Tall Sales (3)
Learn and Earn
A business has both internal and external customers (employees and clients), says Gaynor. It’s basic math: Please both groups, and sales go up. And his employees often need a pat on the back: “Salespeople, in general, ride emotional roller coasters. They frequently run into rejection,” says Tony Alessandra, author of The Sales Manager’s Idea-a-Day Guide: 250 Ways to Manage and Motivate a Winning Sales Team–Every Selling Day of the Year (Dartnell).
But it’s hard to enjoy your job-and thrive in it–if your brain matter is hardening. Hence Learning to Learn, a five-week, three-hour-a-week required course for all employees. They learn how to retain information, and everybody is assigned to read newspapers, magazines and two books:Tuesdays With Morrie (Doubleday) and Harry Potter and the Sorcerer’s Stone (Scholastic Trade).

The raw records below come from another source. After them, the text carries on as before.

Lemma matchTail_token s d : matchTail s = Some d -> token d s.
Proof.
  unfold matchTail. destruct (HasPrefix s (str "-r")); [|discriminate].
  pose proof (span_app isReSpace (skipn 2 s)) as Hws.
  destruct (span isReSpace (skipn 2 s)) as [ws rest]. cbn [fst snd] in Hws.
  destruct ws as [|w ws]; [discriminate|].
  pose proof (span_app (fun c => negb (isReSpace c)) rest) as Hd.
  pose proof (span_all (fun c => negb (isReSpace c)) rest) as Hall.
  destruct (fst (span (fun c => negb (isReSpace c)) rest)) as [|c dest] eqn:E;
    [discriminate|].
  intros [= <-]. split; [discriminate|]. split; [exact Hall|].
  apply infix_trans with (skipn 2 s); [|apply skipn_infix].
  rewrite Hws, Hd. exists (w :: ws), (snd (span (fun c => negb (isReSpace c)) rest)).
  reflexivity.
Qed.

Lemma matchDotStar_token s : forall d, matchDotStar s = Some d -> token d s.
Proof.
  induction s as [|c s IH]; intros d; cbn [matchDotStar].
  - apply matchTail_token.
  - destruct (Ascii.eqb c newline); [apply matchTail_token|].
    destruct (matchDotStar s) as [d'|].
    + intros [= <-]. destruct (IH d' eq_refl) as (Hne & Hall & Hin).
      repeat split; auto. now apply infix_cons.
    + apply matchTail_token.
Qed.

Lemma matchHere_token s d :
  (if HasPrefix s (str "sshuttle") then matchDotStar (skipn 8 s) else None)
  = Some d ->
  token d s.
Proof.
  destruct (HasPrefix s (str "sshuttle")); [|discriminate].
  intros E. apply matchDotStar_token in E as (Hne & Hall & Hin).
  repeat split; auto.
  eapply infix_trans; [exact Hin|apply skipn_infix].
Qed.
(** ** More runs of [Do] *)

(** X5.  All three attempts of [Do] are answered by status 401 and every
    re-authentication succeeds.  Then [Do] authenticates three times, the
    third time although no attempt follows, returns the third 401 error, and
    leaves in the client the transport of the third authentication: three
    attempts, three authentication requests, two sleeps. *)
Theorem Do_gives_up_after_three_401
    (E : Env) (c : symbl.Client) (req : http.Request) (res : Result E)
    (w : World) (R1 R2 R3 : http.Response) (s1 s2 s3 : option (Result E))
    (nc1 nc2 nc3 : symbl.Client) (v1 v2 v3 : World) :
  let login :=
    EvDo IntoAuthResp None
      (symbl.authRequest E (symbl.withDefaultType (symbl.creds c))) in
  let attempt (client : symbl.Client) :=
    EvDo IntoResult (rest.Authorization (symbl.restClient client)) req in
  let h1 := w ++ [attempt c] in
  let h2 := h1 ++ [login; EvSleep RetryDelay; attempt nc1] in
  let h3 := h2 ++ [login; EvSleep RetryDelay; attempt nc2] in
  DoResult E h1 = (Some (RestStatusError R1), s1) ->
  http.StatusCode R1 = http.StatusUnauthorized ->
  symbl.NewWithCreds E (symbl.creds c) h1 = (inl nc1, v1) ->
  DoResult E h2 = (Some (RestStatusError R2), s2) ->
  http.StatusCode R2 = http.StatusUnauthorized ->
  symbl.NewWithCreds E (symbl.creds c) h2 = (inl nc2, v2) ->
  DoResult E h3 = (Some (RestStatusError R3), s3) ->
  http.StatusCode R3 = http.StatusUnauthorized ->
  symbl.NewWithCreds E (symbl.creds c) h3 = (inl nc3, v3) ->
  symbl.Do E c req res w
    = (({| symbl.restClient := symbl.restClient nc3;
           symbl.creds := symbl.creds c |},
        assign s3 (assign s2 (assign s1 res)),
        Some (RestStatusError R3)),
       h3 ++ [login])
  /\ attempts (h3 ++ [login]) = (attempts w + 3)%nat
  /\ authentications (h3 ++ [login]) = (authentications w + 3)%nat
  /\ sleeps (h3 ++ [login]) = (sleeps w + 2)%nat.
Proof.
  intros login attempt h1 h2 h3 D1 U1 N1 D2 U2 N2 D3 U3 N3.
  destruct (NewWithCreds_inl _ _ _ _ _ N1) as [-> _].
  destruct (NewWithCreds_inl _ _ _ _ _ N2) as [-> _].
  destruct (NewWithCreds_inl _ _ _ _ _ N3) as [-> _].
  fold login in N1, N2, N3.
  set (c1 := {| symbl.restClient := symbl.restClient nc1;
                symbl.creds := symbl.creds c |}).
  set (c2 := {| symbl.restClient := symbl.restClient nc2;
                symbl.creds := symbl.creds c |}).
  assert (E2 : h2 = issued req 2 c1 (h1 ++ [login])).
  { rewrite issued_later by lia. unfold h2. rewrite <- app_assoc. reflexivity. }
  assert (E3 : h3 = issued req 3 c2 (h2 ++ [login])).
  { rewrite issued_later by lia. unfold h3. rewrite <- app_assoc. reflexivity. }
  split; [|split; [|split]].
  - unfold symbl.Do. change (Z.to_nat symbl.defaultAttemptsToReauth) with 3%nat.
    change h1 with (issued req 1 c w) in D1, N1.
    rewrite (Do_from_reauth E req _ _ _ _ _ _ _ _ _ _ D1 U1 N1).
    change (1 + 1) with 2. fold c1. change (issued req 1 c w) with h1.
    rewrite E2 in D2, N2.
    rewrite (Do_from_reauth E req _ _ _ _ _ _ _ _ _ _ D2 U2 N2).
    change (2 + 1) with 3. cbn [symbl.creds c1]. fold c2. rewrite <- E2.
    rewrite E3 in D3, N3.
    rewrite (Do_from_reauth E req _ _ _ _ _ _ _ _ _ _ D3 U3 N3).
    rewrite <- E3. reflexivity.
  - unfold h3, h2, h1. rewrite !attempts_app. cbn. lia.
  - unfold h3, h2, h1. rewrite !authentications_app. cbn. lia.
  - unfold h3, h2, h1. rewrite !sleeps_app. cbn. lia.
Qed.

“The average person forgets 50 percent of what they listen to [within] the next day,” Gaynor says. “They forget 90 percent of what they listened to within a week. And within a month, it’s virtually forgotten altogether.” Scary stuff, when your sales meetings are packed with information. But Gaynor remains enthusiastic that TNG can overcome the stubborn memory by giving reading a critical role in the learning process. In fact, it was a book–Timothy Gallwey‘s The Inner Game of Work (Random House)–that inspired Gaynor to make his company “a learning-based organization.”
The book has since become the company bible. The main theme in Inner Game is this, says Gallwey: “The potential of human beings to learn from their work experience is not fully taken advantage of. To do this requires acknowledging the way in which individuals, teams and corporate culture can interfere with the worker’s learning and potential expression of excellence.”

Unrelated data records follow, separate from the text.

(** * UniformSpread: spreading / interpolation between scattered points and a lattice

    Shallow embedding of [pyxu/operator/linop/spread.py].

    Conventions of the embedding.
    - Floating-point numbers are idealised as exact rationals [Q]: arithmetic
      is exact, equality of values is [Qeq], and a cast between widths only
      changes the dtype tag of an array.
    - An N-D array is its backend, dtype and shape together with the map from
      multi-indices to values.  Indices and sizes are integers [Z], as in
      Python.
    - Exceptions are values of [exn]; a fallible routine returns a [result].
    - The thread pool over clusters is run sequentially, in the order of the
      cluster map; warnings are collected in a list.
    - The precision of the runtime, ambient state that [getPrecision] reads,
      is an explicit argument of the calls that read it. *)

From Stdlib Require Import String.
From Stdlib Require Import List ZArith QArith Qround Qabs Qminmax.
From Stdlib Require Import Lia Lqa Bool Permutation FinFun.
Import ListNotations.

Local Open Scope Z_scope.

(* ###################################################################### *)
(** * Exceptions *)

Inductive exn : Type :=
| AssertionError (msg : string)
| NotImplementedError
| SyntaxError
| AttributeError (name : string)
| ValueError
| KeyError.

Inductive result (A : Type) : Type :=
| Ok (a : A)
| Raise (e : exn).

Arguments Ok {A} a.
Arguments Raise {A} e.

Definition bind {A B : Type} (r : result A) (k : A -> result B) : result B :=
  match r with
  | Ok a => k a
  | Raise e => Raise e
  end.

Notation "x <- e ;; k" := (bind e (fun x => k))
  (at level 61, e at next level, right associativity).

Definition assert (b : bool) (msg : string) : result unit :=
  if b then Ok tt else Raise (AssertionError msg).

Definition is_ok {A : Type} (r : result A) : bool :=
  match r with Ok _ => true | Raise _ => false end.

(* ###################################################################### *)
(** * Numbers and ranges *)

Definition Qlt_bool (a b : Q) : bool := negb (Qle_bool b a).

(** [range(a, b)] *)
Definition zrange (a b : Z) : list Z :=
  map (fun i => a + Z.of_nat i) (seq 0 (Z.to_nat (b - a))).

(** [np.ndindex] over a shape: multi-indices in row-major order. *)
Fixpoint ndindex (shape : list Z) : list (list Z) :=
  match shape with
  | [] => [[]]
  | n :: rest => flat_map (fun i => map (cons i) (ndindex rest)) (zrange 0 n)
  end.

Definition Qsum (l : list Q) : Q := fold_right Qplus 0%Q l.


Definition Zprod (l : list Z) : Z := fold_left Z.mul l 1.

(** [l.min()] and [l.max()] of a non-empty vector. *)
Definition Qmin_list (l : list Q) : Q :=
  match l with
  | [] => 0%Q
  | a :: r => fold_left Qmin r a
  end.

Definition Qmax_list (l : list Q) : Q :=
  match l with
  | [] => 0%Q
  | a :: r => fold_left Qmax r a
  end.

Definition Zmax_list (l : list Z) : Z :=
  match l with
  | [] => 0
  | a :: r => fold_left Z.max r a
  end.

Fixpoint map2 {A B C : Type} (f : A -> B -> C) (l1 : list A) (l2 : list B)
  : list C :=
  match l1, l2 with
  | a :: r1, b :: r2 => f a b :: map2 f r1 r2
  | _, _ => []
  end.

Definition list_eqb (l1 l2 : list Z) : bool :=
  if list_eq_dec Z.eq_dec l1 l2 then true else false.

(* ###################################################################### *)
(** * Arrays *)

Inductive NDArrayInfo : Type := NUMPY | DASK | CUPY.

(** [Width] of the runtime: the machine-dependent floating-point types.
    It is the dtype of an array and the precision of the runtime. *)
Inductive Width : Type := HALF | SINGLE | DOUBLE | QUAD.

Definition Width_eqb (a b : Width) : bool :=
  match a, b with
  | HALF, HALF | SINGLE, SINGLE | DOUBLE, DOUBLE | QUAD, QUAD => true
  | _, _ => false
  end.

Record NDArray : Type := mkNDArray {
  ndi : NDArrayInfo;
  dtype : Width;
  shape : list Z;
  chunks : list (list Z);   (* block sizes per axis; DASK arrays only *)
  item : list Z -> Q
}.

Definition ndim (a : NDArray) : Z := Z.of_nat (length (shape a)).

(** [a.astype(dtype=dt)] *)
Definition astype (a : NDArray) (dt : Width) : NDArray :=
  {| ndi := ndi a; dtype := dt; shape := shape a; chunks := chunks a;
     item := item a |}.

(** [xp.zeros(sh, dtype=dt)] on the NUMPY backend. *)
Definition zeros (sh : list Z) (dt : Width) : NDArray :=
  {| ndi := NUMPY; dtype := dt; shape := sh; chunks := [];
     item := fun _ => 0%Q |}.

(** [x[:, np.newaxis]] for a 1-D array. *)
Definition newaxis (x : NDArray) : NDArray :=
  {| ndi := ndi x; dtype := dtype x;
     shape := shape x ++ [1];
     chunks := chunks x ++ [[1]];
     item := fun idx => item x (removelast idx) |}.

(** Does a multi-index address a cell of an array of the given shape? *)
Fixpoint in_shape (sh idx : list Z) : bool :=
  match sh, idx with
  | [], [] => true
  | n :: sh', i :: idx' => (0 <=? i) && (i <? n) && in_shape sh' idx'
  | _, _ => false
  end.


(* ###################################################################### *)
(** * Constructor arguments *)

(** A scalar or an iterable, as accepted by [_as_seq]. *)
Inductive arg (A : Type) : Type :=
| Scalar (a : A)
| Iterable (l : list A).

Arguments Scalar {A} a.
Arguments Iterable {A} l.

(** An axial kernel: a ufunc and its [support()]. *)
Record Kernel : Type := mkKernel {
  phi : Q -> Q;
  support : Q
}.

(** The lattice specifier [z] as given by the caller ... *)
Record LatticeArg : Type := mkLatticeArg {
  arg_start : arg Q;
  arg_stop : arg Q;
  arg_num : arg Z
}.

(** ... and in canonical form. *)
Record Lattice : Type := mkLattice {
  start : list Q;
  stop : list Q;
  num : list Z
}.

(** [**kwargs] of the constructor: [None] when a key is not given. *)
Record Kwargs : Type := mkKwargs {
  kw_max_cluster_size : option Z;
  kw_max_window_ratio : option Q;
  kw_workers : option (option Z)
}.

Record Config : Type := mkConfig {
  max_cluster_size : Z;
  max_window_ratio : Q;
  workers : option Z
}.

Definition get {A : Type} (o : option A) (default : A) : A :=
  match o with Some a => a | None => default end.

Definition _as_seq {A : Type} (x : arg A) (N : Z) : result (list A) :=
  let _x := match x with Iterable l => l | Scalar a => [a] end in
  let _x := if Z.of_nat (length _x) =? 1
            then concat (repeat _x (Z.to_nat N))   (* broadcast *)
            else _x in
  _ <- assert (Z.of_nat (length _x) =? N) ""%string ;;
  Ok _x.

(** The loop over the kernels: [s = k.support(); assert s > 0]. *)
Fixpoint check_kernel (kernel : list Kernel) : result unit :=
  match kernel with
  | [] => Ok tt
  | k :: rest =>
      let s := support k in
      _ <- assert (Qlt_bool 0 s) "[Kernel] Support must be non-zero."%string ;;
      check_kernel rest
  end.

Definition msg_lattice : string :=
  "[z] Degenerate lattice detected."%string.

|“Salespeople, in general, ride emotional roller coasters. They frequently run into rejection.”|
That is a philosophy Gaynor takes to heart. New employees attend an intense three-week seminar, where they study the workplace culture, the complicated computer system and specific sales tactics. Common stuff, of course. Most successful companies offer training.
But then Gaynor’s employees take Learning to Learn, and some time later, they move into Learning to Learn: Level Two. Mann, an instructor, explains: “We go into a more in-depth understanding of the principles of The Inner Game of Work, such as mobility, focus, redefining work, thinking like a CEO and coaching for managers.”
When employees reach Level Three, they study personal and professional development. And Level Three, Mann says, “will never end.”
Impressive? Or a waste of time and money? “It is an investment,” argues Alessandra. “For instance, IBM has found that for every dollar they invest in training, they get $25 in return. Of course, if you’re looking to save money, training is one of the first things an entrepreneur will cut.”
Indeed, several months after implementing TNG’s learning programs, Gaynor saw customer satisfaction rise to 90 percent. Turnover virtually stopped. And Knight talks of one training success story regarding a woman who had never touched a computer before coming to TNG. “For two weeks, she cried every day,” he says. But he stuck with her and had her spend an extra week in training.
Says Gaynor, “She ended up being the first to do $1 million in sales. She’s still the sales leader on the floor.”